Culture / Lausanne, capitale des livres interdits
A la fin des années 50, dans une capitale romande commençant à vibrionner de plus en plus sur son flanc culturel, le franco-suédois né à Lausanne Nils Andersson va lancer l'aventure de La Cité Editeur, une maison d'édition permettant l'accès pour les Romands à des livres politiques ou de littérature majeurs pour leur temps. L'homme et son entreprise connaîtront une ascension telle qu'ils vont finir par déranger les pouvoirs suisse et français. Andersson sera expulsé en 1967 de son pays de naissance. Entretien avec cet exilé qui se «refera» en Belgique, en Albanie, en Suède puis en France sans avoir jamais rien regretté de ses choix d'éditeur militant très à gauche.
Une rencontre avec Nils Andersson, c'est l'assurance de replonger dans une période terriblement stimulante pour le monde des débats politiques en Suisse romande. Plutôt rare par chez nous, le Lausannois vit aujourd'hui à Paris, il a beaucoup œuvré pour la liberté d'expression, façon hussarde, travaillant le verbe des autres, les écrits révélateurs d'une époque, les vérités qui ne font pas plaisir à lire, en tant que créateur d’une maison d’édition indépendante, La Cité Éditeur. Né en 1957 sur un coup de chance, dans un contexte européen chargé, dans lequel le voisin français tente la force pour dominer des Algériens qui n'en peuvent plus d'être colonisés, La Cité Éditeur va marquer l'histoire de l'édition politique francophone. On y reviendra dans quelques instants. Mais parlons de l'homme Andersson, né en 1933 – comme un symbole politique, car c'est l'année de l'arrivée des Nazis au pouvoir en Allemagne – il se fera un plaisir de mettre en avant ses idéaux, très à gauche, et de débattre sans cesse. Sa vie a, d'ailleurs, été illustrée jusqu'à maintenant par ce parcours cohérent, refusant que la démocratie ne serve surtout qu'à favoriser les Bourgeois et les puissants. Une vie de refus pour ce modèle américain du capitalisme gourmand qui laisse sur le bas-côté de la route ceux qui ne sont pas montés à temps dans la Ford T lancée à vive allure sur les autostrades de la croissance et du «bien-être» consumériste.

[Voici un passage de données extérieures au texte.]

(** What a call of [gen_health_prep] does: a lookup that fails ends it
    with the boolean column already written; otherwise the three columns
    are written and the selected rows are returned as a new table. *)
Lemma gen_health_prep_run σ df rows diab_status :
  σ !! df = Some rows ->
  match Series_apply (dict_getitem gen_hlth_mapping) (map GenHlth rows) with
  | Raise e =>
      gen_health_prep df diab_status σ
      = (<[df := map with_has_diabetes rows]> σ, Raise e)
  | Ok _ =>
      exists σ' out,
        gen_health_prep df diab_status σ = (σ', Ok out)
        /\ σ' !! out = Some (List.filter (wants diab_status) (map gen_health_row rows))
        /\ σ' !! df = Some (map gen_health_row rows)
        /\ σ !! out = None
        /\ (forall l, l <> df -> is_Some (σ !! l) -> σ' !! l = σ !! l)
  end.
Proof.
  intros H. unfold gen_health_prep.
  change (fun x => dict_getitem gen_hlth_mapping (int x))
    with (dict_getitem gen_hlth_mapping).
  rewrite (bind_Ok _ _ _ _ _ (add_has_diabetes_run _ _ _ H)).
  set (rows1 := map with_has_diabetes rows).
  set (σ1 := <[df := rows1]> σ).
  assert (H1 : σ1 !! df = Some rows1) by apply lookup_insert_eq.
  rewrite (bind_Ok _ _ _ _ _ (column_run GenHlth _ _ _ H1)).
  assert (Hcol : map GenHlth rows1 = map GenHlth rows)
    by (unfold rows1; rewrite map_map; reflexivity).
  rewrite Hcol.
  destruct (Series_apply (dict_getitem gen_hlth_mapping) (map GenHlth rows))
    as [ys|e] eqn:E.
  - unfold bind at 1, lift.
    apply dict_lookups_Ok in E. rewrite <- Hcol in E. subst ys.
    set (rows2 := map with_assessment rows1).
    assert (Hset2 : setitem df "General_Health_Assessment"
                      (map VStr (map (fun x => default EmptyString (gen_hlth_mapping !! x))
                                   (map GenHlth rows1))) σ1
                    = (<[df := rows2]> σ1, Ok tt)).
    { rewrite (setitem_run _ _ _ _ _ H1) by (rewrite !length_map; reflexivity).
      rewrite !map_map.
      rewrite (zip_with_map_self (set_col "General_Health_Assessment")).
      reflexivity. }
    rewrite (bind_Ok _ _ _ _ _ Hset2).
    set (σ2 := <[df := rows2]> σ1).
    assert (H2 : σ2 !! df = Some rows2) by apply lookup_insert_eq.
    rewrite (bind_Ok _ _ _ _ _ (column_run Diabetes_binary _ _ _ H2)).
    unfold bind at 1, lift. rewrite Series_apply_total.
    set (rows3 := map with_readable rows2).
    assert (Hset3 : setitem df "has_diabetes_human_readable"
                      (map VStr (map (fun x : Z =>
                                        if x =? 1 then "Diabetic" else "Non-Diabetic")
                                   (map Diabetes_binary rows2))) σ2
                    = (<[df := rows3]> σ2, Ok tt)).
    { rewrite (setitem_run _ _ _ _ _ H2) by (rewrite !length_map; reflexivity).
      rewrite !map_map.
      rewrite (zip_with_map_self (set_col "has_diabetes_human_readable")).
      reflexivity. }
    rewrite (bind_Ok _ _ _ _ _ Hset3).
    set (σ3 := <[df := rows3]> σ2).
    assert (Hrows3 : rows3 = map gen_health_row rows)
      by (unfold rows3, rows2, rows1; rewrite !map_map; reflexivity).
    assert (H3 : σ3 !! df = Some (map gen_health_row rows))
      by (rewrite <- Hrows3; apply lookup_insert_eq).
    destruct (diabetes_applicable_run σ3 df _ diab_status H3
                (flagged_gen_health_rows rows))
      as (σ' & out & Hrun & Hout & Hnew & Hold).
    assert (Hσ3 : forall l, l <> df -> σ3 !! l = σ !! l).
    { intros l Hne. unfold σ3, σ2, σ1.
      rewrite !lookup_insert_ne by congruence. reflexivity. }
    exists σ', out. split; [exact Hrun|]. split; [exact Hout|].
    split; [rewrite Hold by eauto; exact H3|]. split.
    + destruct (decide (out = df)) as [->|Hne]; [congruence|].
      rewrite <- (Hσ3 out Hne). exact Hnew.
    + intros l Hne Hl. rewrite Hold by (rewrite (Hσ3 l Hne); exact Hl).
      apply Hσ3, Hne.
  - reflexivity.
Qed.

Durcissement des comportements
Auteur entre autres de la Mémoire éclatée: de la décolonisation au déclin de l’occident, Nils Andersson a, en acceptant l'invitation du conférencier Matthieu Jaccard au Théâtre de Vidy, début novembre, pu retracer les grandes étapes de sa vie militante et grandement chahutée par les pouvoirs politique français et helvétique. Jaccard, un architecte de formation qui construit des présentations comme des «cadavres exquis» de références littéraires, pamphlétaires, architecturaux a imaginé une conversation dans laquelle les conceptualisations culturelles croisent des thèmes historiques forts comme la décolonisation, dans laquelle émergent des problématiques liées au durcissement des comportements des citoyens et de leurs représentants dans nos nations occidentales anciennes. L'heure est chez lui comme chez Andersson à l'analyse de la violence des discours des extrémistes de l'histoire, le spectateur de la conférence ne peut s'empêcher d'y voir un clin d’œil appuyé aux gouvernements ultra-conservateurs ou populistes actuellement en haut de l'affiche en Europe ainsi qu'au Brésil ou aux Etats-Unis. Et une maison d'édition comme La Cité Éditeur prend alors une place importante dans l'histoire du monde mais aussi dans l'histoire culturelle romande. Comme une parole alternative au tout venant conformiste de l'époque. La création de Nils Andersson et de son comparse Pierre Canova a laissé de bien jolies traces permettant de raconter la Romandie bouillonnante d'idées d'antan et d'expliquer un atavisme à aller chercher dans l'ADN de lieux d'expression théâtre ou d'autres maisons d'édition à la proposition vivace (on pense aux Editions l'Âge d'Homme).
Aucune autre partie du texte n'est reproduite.